According to its publisher, Michael Lowenthal's historical novel Charity Girl "examines one of the darkest periods in our history, when patriotic fervor and fear led to devastating consequences. During World War I, the U.S. government went on a moral and medical campaign, quarantining and incarcerating young women who were thought to have venereal diseases. Most were called "charity girls," or working-class girls who happened to have had relationships with infected men."

Sounds like fun, doesn't it? But I keep hearing it's brilliant...

Learning to Eat Soup with a Knife: Counterinsurgency Lessons from Malaya and Vietnam

Lieutenant Colonel John A. Nagl is the author of the 2002 book Learning to Eat Soup with a Knife, an exploration of the ways successful armies adapt during conflicts for which they are initially unprepared. (The book is based on his doctoral dissertation from Oxford.) Nagl's book "compares the development of counterinsurgency doctrine and practice in the Malayan Emergency from 1948 to 1960 with what developed in the Vietnam War from 1950 to 1975".

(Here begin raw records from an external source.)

(** * Optimistic reconciliation of chat messages (ChatPage)

    A shallow embedding of the client reconciliation core of the chat
    page: the live query over the synced message collection, the
    effect that evicts pending entries once they are synced, the merged
    view [allMessages], the two mutation calls [createThread] and
    [addMessage], and the submit handler [handleSend].

    React state is modelled by explicit state passing, arrays that the
    code builds with [push] by a small store of array cells, network
    calls by an oracle that answers each request, and exceptions by an
    error monad with [try]/[catch]/[finally]. *)

From Stdlib Require Import ZArith List String Bool Lia Sorted.
From stdpp Require Import base option list strings pretty gmap.
Import ListNotations.

(** ** Data model *)

(** A [Date] is its value in milliseconds, as [Date.getTime()] gives it. *)
Definition Date := Z.

(** [type Message]: a row of the synced [chat_messages] collection. *)
Module Message.
Record t := mk {
  id : Z;
  thread_id : Z;
  role : string;
  content : string;
  created_at : Date
}.
End Message.

(** The role of a guest message is the union ["user" | "assistant"]. *)
Inductive GuestRole := user | assistant.

Definition role_string (r : GuestRole) : string :=
  match r with
  | user => "user"
  | assistant => "assistant"
  end.

(** [type GuestMessage]. *)
Module GuestMessage.
Record t := mk {
  id : Z;
  role : GuestRole;
  content : string
}.
End GuestMessage.

(** [type DisplayMessage]: [thread_id] and [created_at] are optional
    fields; [None] stands for [undefined]. *)
Module DisplayMessage.
Record t := mk {
  id : Z;
  role : string;
  content : string;
  thread_id : option Z;
  created_at : option Date
}.

(** A [Message] used where a [DisplayMessage] is expected (the two
    types are structurally compatible): both optional fields are set. *)
Definition of_Message (m : Message.t) : t :=
  {| id := Message.id m;
     role := Message.role m;
     content := Message.content m;
     thread_id := Some (Message.thread_id m);
     created_at := Some (Message.created_at m) |}.

(** [guestMessages.map((m) => ({ id: m.id, role: m.role, content: m.content }))] *)
Definition of_Guest (m : GuestMessage.t) : t :=
  {| id := GuestMessage.id m;
     role := role_string (GuestMessage.role m);
     content := GuestMessage.content m;
     thread_id := None;
     created_at := None |}.

(** Replace the id and the timestamp, keep the rest. *)
Definition with_id (i : Z) (d : option Date) (m : t) : t :=
  {| id := i; role := role m; content := content m;
     thread_id := thread_id m; created_at := d |}.
End DisplayMessage.

(** [===] on an optional number: [undefined === undefined] holds, a
    number equals only the same number. *)
Definition strict_eq_opt (a b : option Z) : bool :=
  match a, b with
  | Some x, Some y => Z.eqb x y
  | None, None => true
  | _, _ => false
  end.

(** The arrow function used by both [some] calls:
    [m.role === pending.role && m.content === pending.content &&
     m.thread_id === pending.thread_id]. *)
Definition same_message (m pending : DisplayMessage.t) : bool :=
  String.eqb (DisplayMessage.role m) (DisplayMessage.role pending)
  && String.eqb (DisplayMessage.content m) (DisplayMessage.content pending)
  && strict_eq_opt (DisplayMessage.thread_id m) (DisplayMessage.thread_id pending).

(** The logical key of a message. *)
Definition key (m : DisplayMessage.t) : option Z * string * string :=
  (DisplayMessage.thread_id m, DisplayMessage.role m, DisplayMessage.content m).

(** ** The live query [dbMessages] *)

(** [Array.prototype.sort] with a comparator, as a stable insertion
    sort: [x] goes before the first [y] with [cmp x y <= 0]. *)
Fixpoint insert_cmp {A : Type} (cmp : A -> A -> Z) (x : A) (l : list A) : list A :=
  match l with
  | [] => [x]
  | y :: l' => if Z.leb (cmp x y) 0 then x :: l else y :: insert_cmp cmp x l'
  end.

Definition sort_cmp {A : Type} (cmp : A -> A -> Z) (l : list A) : list A :=
  fold_right (insert_cmp cmp) [] l.

(** [orderBy]: ascending by the selected key; rows with equal keys keep
    their relative order. *)
Definition orderBy {A : Type} (k : A -> Z) (l : list A) : list A :=
  sort_cmp (fun a b => (k a - k b)%Z) l.

(** The order of two rows by a key. *)
Definition by_key {A : Type} (k : A -> Z) (a b : A) : Prop := (k a <= k b)%Z.

(** [where]: keeps the rows that satisfy the predicate. *)
Definition where_ {A : Type} (p : A -> bool) (l : list A) : list A :=
  List.filter p l.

Nagl helped develop the field manual the U.S. Army is currently using to combat insurgency in Iraq, and is credited with several of the reforms that have actually worked during the recent "Surge" (moving off large bases to live amongst the population, making the protection of civilians the military's top priority, etc.). By all accounts, he seems to be an incredibly intelligent and talented officer*, and I'm curious to read the book that's causing such a stir.

*Unfortunately, it was reported yesterday that he's leaving the army.